Automatic mixed precision (AMP) training is now natively supported and a stable feature. #557

Lornatang · 2020-07-30T03:18:12Z

🚀 Feature

AMP allows users to easily enable automatic mixed precision training enabling higher performance and memory savings of up to 50% on Tensor Core GPUs. Using the natively supported torch.cuda.amp API, AMP provides convenience methods for mixed precision, where some operations use the torch.float32 (float) datatype and other operations use torch.float16 (half). Some ops, like linear layers and convolutions, are much faster in float16. Other ops, like reductions, often require the dynamic range of float32. Mixed precision tries to match each op to its appropriate datatype.

Official example

Motivation

In PyTorch1.6, the mixed precision calculation has been integrated, and there is no need to download the Nvdia/apex library.

Pitch

Update the code in training, remove apex.

Alternatives

No changes on the original basis.

Additional context

Refer to my recently updated PR.

glenn-jocher · 2020-07-30T19:18:03Z

@Lornatang yes thank you, this is a worthy addition. I see your PR!

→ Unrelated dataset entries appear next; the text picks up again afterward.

Lemma blockHashReq_roundtrip r r0 :
  blockHashReq.wf r -> blockHashReq.wf r0 ->
  blockHashReq.UnmarshalBinary r0 (blockHashReq.MarshalBinary r).1 = (r, None).
Proof.
  destruct r as [h], r0 as [h0]. unfold blockHashReq.wf. cbn [blockHashReq.Hash].
  intros Hh Hh0.
  unfold blockHashReq.UnmarshalBinary, blockHashReq.MarshalBinary.
  cbn [fst blockHashReq.Hash].
  rewrite Hh, Nat.eqb_refl. cbn [negb].
  rewrite copy_at_0_full by congruence. reflexivity.
Qed.

Lemma snapshotReq_encoding r :
  (snapshotReq.MarshalBinary r).1
  = le_put 8 (snapshotReq.Height r) ++ le_put 4 (snapshotReq.Format r).
Proof. reflexivity. Qed.

Lemma snapshotReq_roundtrip r r0 :
  snapshotReq.wf r ->
  snapshotReq.UnmarshalBinary r0 (snapshotReq.MarshalBinary r).1 = (r, None).
Proof.
  destruct r as [h f]. intros [Hh Hf].
  cbn [snapshotReq.Height snapshotReq.Format] in Hh, Hf.
  rewrite snapshotReq_encoding. cbn [snapshotReq.Height snapshotReq.Format].
  unfold snapshotReq.UnmarshalBinary.
  rewrite length_app, !length_le_put. cbn [Nat.add Nat.eqb negb].
  rewrite take_app_length' by (rewrite length_le_put; reflexivity).
  rewrite drop_app_length' by (rewrite length_le_put; reflexivity).
  rewrite firstn_all2 by (rewrite length_le_put; lia).
  rewrite <- (app_nil_r (le_put 8 h)), Uint64_put.
  rewrite <- (app_nil_r (le_put 4 f)), Uint32_put.
  rewrite uint64_id, uint32_id by assumption. reflexivity.
Qed.

Lemma snapshotChunkReq_encoding_length r :
  length (snapshotChunkReq.MarshalBinary r).1 = 48%nat.
Proof.
  unfold snapshotChunkReq.MarshalBinary, PutUint64, PutUint32. cbn [fst].
  rewrite !length_copy_at. reflexivity.
Qed.

Lemma snapshotChunkReq_no_roundtrip r r0 :
  snapshotChunkReq.UnmarshalBinary r0 (snapshotChunkReq.MarshalBinary r).1
  = (r0, Some (New "unexpected data length")).
Proof.
  unfold snapshotChunkReq.UnmarshalBinary.
  rewrite snapshotChunkReq_encoding_length. reflexivity.
Qed.

End CodecFacts.

Section CodecStreams.

Lemma blockHeightReq_ReadFrom_encoded r r0 rest fin eg :
  blockHeightReq.wf r ->
  blockHeightReq.ReadFrom r0 (mkReader ((blockHeightReq.MarshalBinary r).1 ++ rest) fin eg)
  = (r, 8, None, mkReader rest fin eg).
Proof.
  destruct r as [h]. unfold blockHeightReq.wf. cbn [blockHeightReq.Height]. intros Hh.
  unfold blockHeightReq.ReadFrom, blockHeightReq.MarshalBinary, AppendUint64.
  cbn [app fst blockHeightReq.Height].
  rewrite ReadFull_app by (rewrite length_make, length_le_put; reflexivity).
  rewrite length_le_put.
  rewrite <- (app_nil_r (le_put 8 _)), Uint64_put.
  rewrite uint64_idem, int64_uint64 by assumption. reflexivity.
Qed.

Lemma blockHashReq_ReadFrom_encoded r r0 rest fin eg :
  blockHashReq.wf r -> blockHashReq.wf r0 ->
  blockHashReq.ReadFrom r0 (mkReader ((blockHashReq.MarshalBinary r).1 ++ rest) fin eg)
  = (r, 32, None, mkReader rest fin eg).
Proof.
  destruct r as [h], r0 as [h0]. unfold blockHashReq.wf. cbn [blockHashReq.Hash].
  intros Hh Hh0.
  unfold blockHashReq.ReadFrom, blockHashReq.MarshalBinary.
  cbn [fst blockHashReq.Hash].
  rewrite ReadFull_app by congruence. rewrite Hh. reflexivity.
Qed.

Lemma snapshotReq_ReadFrom_encoded r r0 rest fin eg :
  snapshotReq.wf r ->
  snapshotReq.ReadFrom r0 (mkReader ((snapshotReq.MarshalBinary r).1 ++ rest) fin eg)
  = (r, 12, None, mkReader rest fin eg).
Proof.
  destruct r as [h f]. intros [Hh Hf].
  cbn [snapshotReq.Height snapshotReq.Format] in Hh, Hf.
  rewrite snapshotReq_encoding. cbn [snapshotReq.Height snapshotReq.Format].
  unfold snapshotReq.ReadFrom. rewrite <- app_assoc.
  rewrite binary_Read_put, binary_Read_put.
  rewrite uint64_mod', uint32_mod.
  rewrite uint64_id, uint32_id by assumption. reflexivity.
Qed.

(** The chunk request on the wire: height, then the index where the format
    was first written, the hash, and four bytes that stay zero. *)
Lemma snapshotChunkReq_encoding r :
  length (snapshotChunkReq.Hash r) = HashLen ->
  (snapshotChunkReq.MarshalBinary r).1
  = le_put 8 (snapshotChunkReq.Height r) ++ le_put 4 (snapshotChunkReq.Index r)
    ++ snapshotChunkReq.Hash r ++ make 4.
Proof.
  destruct r as [h f i hs]. cbn [snapshotChunkReq.Hash snapshotChunkReq.Height
    snapshotChunkReq.Index]. intros Hlen.
  unfold snapshotChunkReq.MarshalBinary.
  cbn [fst snapshotChunkReq.Hash snapshotChunkReq.Height snapshotChunkReq.Index
       snapshotChunkReq.Format].
  set (buf := PutUint32 8 i _).
  assert (Hbuf : buf = le_put 8 h ++ le_put 4 i ++ make 36) by reflexivity.
  unfold copy_at. rewrite Hbuf, Hlen.
  rewrite !length_app, !length_le_put, length_make.
  change (Nat.min HashLen (8 + (4 + 36) - 12)) with 32%nat.
  change (12 + 32)%nat with 44%nat.
  rewrite (take_ge hs 32) by (rewrite Hlen; reflexivity). reflexivity.
Qed.

(** Read from a stream, the encoded chunk request keeps the receiver's
    format and leaves the four trailing bytes unread. *)
Lemma snapshotChunkReq_ReadFrom_encoded r r0 rest fin eg :
  snapshotChunkReq.wf r -> snapshotChunkReq.wf r0 ->
  snapshotChunkReq.ReadFrom r0
    (mkReader ((snapshotChunkReq.MarshalBinary r).1 ++ rest) fin eg)
  = (snapshotChunkReq.mk (snapshotChunkReq.Height r) (snapshotChunkReq.Format r0)
       (snapshotChunkReq.Index r) (snapshotChunkReq.Hash r),
     44, None, mkReader (make 4 ++ rest) fin eg).
Proof.
  intros (Hh & Hf & Hi & Hl) (_ & _ & _ & Hl0).
  rewrite snapshotChunkReq_encoding by assumption.
  unfold snapshotChunkReq.ReadFrom. rewrite <- !app_assoc.
  rewrite binary_Read_put, binary_Read_put.
  rewrite uint64_mod', uint32_mod.
  rewrite uint64_id, uint32_id by assumption.
  rewrite ReadFull_app by congruence. rewrite Hl. reflexivity.
Qed.

End CodecStreams.

(** ** Claims about the codecs and the response reader *)

Section CodecClaims.

(** C1 (as amended): for [blockHeightReq], [blockHashReq] and [snapshotReq],
    and for every [blockAnnMsg] whose leader signature is at most 1000 bytes
    long, decoding the bytes produced by encoding a message succeeds and
    yields the message itself. *)
Theorem codec_roundtrip
    (a a0 : blockAnnMsg.t) (h h0 : blockHeightReq.t)
    (b b0 : blockHashReq.t) (s s0 : snapshotReq.t) :
  blockAnnMsg.wf a -> blockAnnMsg.wf a0 ->
  (length (blockAnnMsg.LeaderSig a) <= 1000)%nat ->
  blockHeightReq.wf h -> blockHashReq.wf b -> blockHashReq.wf b0 ->
  snapshotReq.wf s ->
  blockAnnMsg.UnmarshalBinary a0 (blockAnnMsg.MarshalBinary a).1 = (a, None) /\
  blockHeightReq.UnmarshalBinary h0 (blockHeightReq.MarshalBinary h).1 = (h, None) /\
  blockHashReq.UnmarshalBinary b0 (blockHashReq.MarshalBinary b).1 = (b, None) /\
  snapshotReq.UnmarshalBinary s0 (snapshotReq.MarshalBinary s).1 = (s, None).
Proof.
  intros Ha Ha0 Hsig Hh Hb Hb0 Hs. repeat split.
  - apply blockAnnMsg_roundtrip; assumption.
  - apply blockHeightReq_roundtrip; assumption.
  - apply blockHashReq_roundtrip; assumption.
  - apply snapshotReq_roundtrip; assumption.
Qed.

Lemma codec_roundtrip_witness :
  let a := blockAnnMsg.mk zeroHash 7 zeroHash [x01; x02; x03] in
  let h := blockHeightReq.mk (-5) in
  let b := blockHashReq.mk zeroHash in
  let s := snapshotReq.mk 9 1 in
  blockAnnMsg.UnmarshalBinary blockAnnMsg.zero (blockAnnMsg.MarshalBinary a).1
    = (a, None) /\
  blockHeightReq.UnmarshalBinary (blockHeightReq.mk 0) (blockHeightReq.MarshalBinary h).1
    = (h, None) /\
  blockHashReq.UnmarshalBinary b (blockHashReq.MarshalBinary b).1 = (b, None) /\
  snapshotReq.UnmarshalBinary (snapshotReq.mk 0 0) (snapshotReq.MarshalBinary s).1
    = (s, None).
Proof.
  intros a h b s.
  apply (codec_roundtrip a blockAnnMsg.zero h (blockHeightReq.mk 0) b b s
           (snapshotReq.mk 0 0)).
  - repeat split; vm_compute; congruence.
  - repeat split; vm_compute; congruence.
  - vm_compute. lia.
  - split; vm_compute; congruence.
  - reflexivity.
  - reflexivity.
  - repeat split; vm_compute; congruence.
Defined.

rafale77 · 2020-08-27T05:36:00Z

Just curious about this: Is there any gain or difference between inferring/evaluating with AMP vs. fp16 since the models appear to be trained with AMP? Would the scores be better? why have all the evaluation results run on fp16?

glenn-jocher · 2020-08-27T17:55:09Z

@rafale77 the models are saved as FP16, so any checkpoint that is saved and loaded won't have any FP32 values.

rafale77 · 2020-08-27T18:44:27Z

I see. There is therefore no point of inferring with AMP. Thanks for the quick answer.

glenn-jocher · 2020-08-27T19:09:38Z

@rafale77 sort of.

test.py serves a dual purpose: standlone mAP (loading a checkpoint from hard drive), and mAP during training (accepting a model as an argument, called by train.py).

detect.py only ever loads models from the hard drive as FP16.

An added complication is CPU inference on both, which requires FP32, currently and for the foreseeable future.

If there is a simpler solution to handle these various cases, I'm open to ideas. We did do mAP comparison tests before adopting FP16 as the native checkpointing standard though, and we observed no mAP difference in our mAP and the pycocotools results.

EDIT: In the CPU case, models are converted to .float() before inference.

rafale77 · 2020-08-28T00:41:45Z

Yes I understand how test.py is used. I was just looking to see if there is any benefit to running the model with AMP since I saw that the detect.py was running with fp16. If the models are saved in fp16 then any precision loss, if any, would have already been incurred and upscaling to fp32 would just be a waste of memory for no benefit I suppose. Training could likely still benefit some before the pre-tained model is saved...
My setup is not well suited for testing so I couldn't verify this, that's why I was asking. I could only see that AMP increases the memory usage for inference.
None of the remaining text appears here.